→ TASK STATEMENT: Once the line with "pose proof (count_fits" is found in the data, output it and each following line exactly, up to and including the line with "destruct (IH (acc ++ [(p, lv)])", and nothing before or after.

→ DATA RECORDS:
>>>

Lemma bag_fresh index all id : bag_ok index all → id ∉ id_of <$> all → om_find id index = None.
Proof.
  intros Hb Hid. destruct (om_find id index) as [[side p]|] eqn:E; [|done]. exfalso. apply Hid.
  apply (bag_index _ _ Hb) in E as [q Hin]. apply list_elem_of_fmap. by exists (side, (p, mkResting id q)).
Qed.

Lemma om_find_below (k : N) (m : Book) :
  Forall (λ p, key_ltb p.1 k = true) m → om_find k m = None.
Proof.
  induction m as [|[k' v] m IH]; intros Hm; [done|]. apply Forall_cons in Hm as [Hk Hm]. cbn in *.
  destruct (key_cases k k') as [(E1 & E2 & _)|[(E1 & E2 & _)|(E1 & E2 & ->)]];
    rewrite E1, ?E2; [done| |congruence]. by apply IH.
Qed.

Lemma readOrders_forward lv side price acc index all r tl :
  Forall (λ o, o_id o < two64 ∧ o_qty o < two64) lv → Forall (λ o, 1 ≤ o_qty o) lv →
  bag_ok index all → NoDup ((o_id <$> lv) ++ (id_of <$> all)) →
  rwf r → r_ok r = true → rest r = (lv ≫= enc_order) ++ tl →
  ∃ r' index', readOrders (length lv) side price acc index r = (Some (acc ++ lv, index'), r') ∧
    bag_ok index' (tag side ((λ o, (price, o)) <$> lv) ++ all) ∧
    rwf r' ∧ r_ok r' = true ∧ rest r' = tl.
Proof.
  revert acc index all r.
  induction lv as [|[id q] lv IH]; intros acc index all r Hrg Hq Hbag Hnd Hwf Hok Hr.
  { exists r, index. by rewrite app_nil_r. }
  apply Forall_cons in Hrg as [[Hi1 Hq1] Hrg], Hq as [Hq0 Hq]. cbn in Hq0, Hi1, Hq1.
  cbn in Hr. unfold enc_order at 1 in Hr. rewrite <-!app_assoc in Hr. cbn [length readOrders].
  rd_forward reads_u64; [done|]. rd_forward reads_u64; [done|].
  rewrite bind_asks, Hok. cbn [o_id o_qty negb orb].
  rewrite (proj2 (N.eqb_neq q 0)) by lia.
  cbn in Hnd. apply NoDup_cons in Hnd as [Hid Hnd].
  rewrite (bag_fresh _ _ _ Hbag) by (intros ?; apply Hid, elem_of_app; by right).
  rewrite bool_decide_eq_false_2 by (by intros []). cbn [orb].
  destruct (IH (acc ++ [mkResting id q]) (om_insert id (side, price) index)
    ((side, (price, mkResting id q)) :: all) r1) as (r' & index' & E & Hb & ?&?&?); try done.
  - apply bag_push; [done|]. intros ?. apply Hid, elem_of_app. by right.
  - cbn. rewrite <-Permutation_middle. by constructor.
  - exists r', index'. rewrite E, <-app_assoc. split_and!; [done| |done..].
    eapply bag_perm; [|exact Hb]. cbn. by rewrite Permutation_middle.
Qed.

Lemma length_enc_orders lv : length (lv ≫= enc_order) = (16 * length lv)%nat.
Proof.
  induction lv as [|o lv IH]; cbn; [done|]. rewrite length_app, IH. unfold enc_order.
  autorewrite with rsm_len. lia.
Qed.

(** A count that the remaining bytes can hold passes the check. *)
Lemma count_fits r bs tl (n k : nat) :
  rest r = bs ++ tl → (k * n ≤ length bs)%nat → (k ≠ 0)%nat →
  (N.of_nat (Reader_remaining r) / N.of_nat k <? N.of_nat n) = false.
Proof.
  intros Hr Hn Hk. apply N.ltb_ge. apply N.div_le_lower_bound; [lia|].
  rewrite <-length_rest, Hr, length_app. lia.
Qed.

Lemma flat_ids p lv b : (λ x, o_id x.2) <$> flat ((p, lv) :: b) = (o_id <$> lv) ++ ((λ x, o_id x.2) <$> flat b).
Proof. rewrite flat_cons, fmap_app. f_equal. by rewrite <-list_fmap_compose. Qed.

Lemma readLevels_forward b side acc index all r tl :
  Forall level_ok b → Forall level_range b → om_ok (acc ++ b) → bag_ok index all →
  NoDup (((λ x, o_id x.2) <$> flat b) ++ (id_of <$> all)) →
  rwf r → r_ok r = true → rest r = (b ≫= enc_level) ++ tl →
  ∃ r' index', readLevels (length b) side acc index r = (Some (acc ++ b, index'), r') ∧
    bag_ok index' (tag side (flat b) ++ all) ∧ rwf r' ∧ r_ok r' = true ∧ rest r' = tl.
Proof.
  revert acc index all r.
  induction b as [|[p lv] b IH]; intros acc index all r Hl Hrg Hsort Hbag Hnd Hwf Hok Hr.
  { exists r, index. by rewrite app_nil_r. }
  apply Forall_cons in Hl as [(Hp & Hne & Hqs) Hl], Hrg as [(Hp64 & Hn64 & Hos) Hrg].
  cbn in Hp, Hne, Hqs, Hp64, Hn64, Hos. rewrite flat_ids, <-app_assoc in Hnd.
  assert (Hbelow : Forall (λ q, key_ltb q.1 p = true) acc).
  { apply om_ok_app in Hsort as (_ & _ & Hx). apply Forall_forall. intros q Hin.
    exact (Hx q (p, lv) Hin ltac:(by left)). }
  cbn in Hr. unfold enc_level at 1 in Hr. cbn in Hr. rewrite <-!app_assoc in Hr.
  cbn [length readLevels]. rd_forward reads_u64; [done|]. rd_forward reads_u64; [done|].
  rewrite !bind_asks, Hok, (proj2 (N.eqb_neq p 0)) by lia. cbn [negb orb].
  rewrite (proj2 (N.eqb_neq (N.of_nat (length lv)) 0)) by (destruct lv; cbn; [done|lia]).
  pose proof (count_fits r1 (lv ≫= enc_order) ((b ≫= enc_level) ++ tl) (length lv) 16 Hr) as Hc.
  change (N.of_nat 16) with 16 in Hc.
  rewrite Hc by (rewrite ?length_enc_orders; lia).
  rewrite om_find_below by done. rewrite bool_decide_eq_false_2 by (by intros []). cbn [orb].
  rewrite Nat2N.id.
  destruct (readOrders_forward lv side p [] index all r1 ((b ≫= enc_level) ++ tl)) as
    (r2 & index2 & E2 & Hb2 & Hwf2 & Hok2 & Hr2); try done.
  { rewrite (Permutation_app_comm ((λ x, o_id x.2) <$> _)), app_assoc in Hnd.
    by apply NoDup_app in Hnd as (? & _ & _). }
  unfold Reader_try, mbind at 1, Rd_bind at 1. rewrite E2. cbn [app fst snd].
  rewrite om_insert_last by done.
  destruct (IH (acc ++ [(p, lv)]) index2 (tag side ((λ o, (p, o)) <$> lv) ++ all) r2) as
    (r3 & index3 & E3 & Hb3 & ?&?&?); try done.
  - by rewrite <-app_assoc.
  - rewrite fmap_app. unfold tag. rewrite <-!list_fmap_compose.
    rewrite app_assoc, (Permutation_app_comm ((λ x, o_id x.2) <$> flat b)), <-app_assoc. exact Hnd.
  - exists r3, index3. rewrite E3, <-app_assoc. split_and!; [done| |done..].
    eapply bag_perm; [|exact Hb3]. rewrite flat_cons, tag_app, <-!app_assoc.
    rewrite !app_assoc. by rewrite (Permutation_app_comm (tag side (flat b))).
Qed.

<<<

→ EXERCISE RESULT:
  pose proof (count_fits r1 (lv ≫= enc_order) ((b ≫= enc_level) ++ tl) (length lv) 16 Hr) as Hc.
  change (N.of_nat 16) with 16 in Hc.
  rewrite Hc by (rewrite ?length_enc_orders; lia).
  rewrite om_find_below by done. rewrite bool_decide_eq_false_2 by (by intros []). cbn [orb].
  rewrite Nat2N.id.
  destruct (readOrders_forward lv side p [] index all r1 ((b ≫= enc_level) ++ tl)) as
    (r2 & index2 & E2 & Hb2 & Hwf2 & Hok2 & Hr2); try done.
  { rewrite (Permutation_app_comm ((λ x, o_id x.2) <$> _)), app_assoc in Hnd.
    by apply NoDup_app in Hnd as (? & _ & _). }
  unfold Reader_try, mbind at 1, Rd_bind at 1. rewrite E2. cbn [app fst snd].
  rewrite om_insert_last by done.
  destruct (IH (acc ++ [(p, lv)]) index2 (tag side ((λ o, (p, o)) <$> lv) ++ all) r2) as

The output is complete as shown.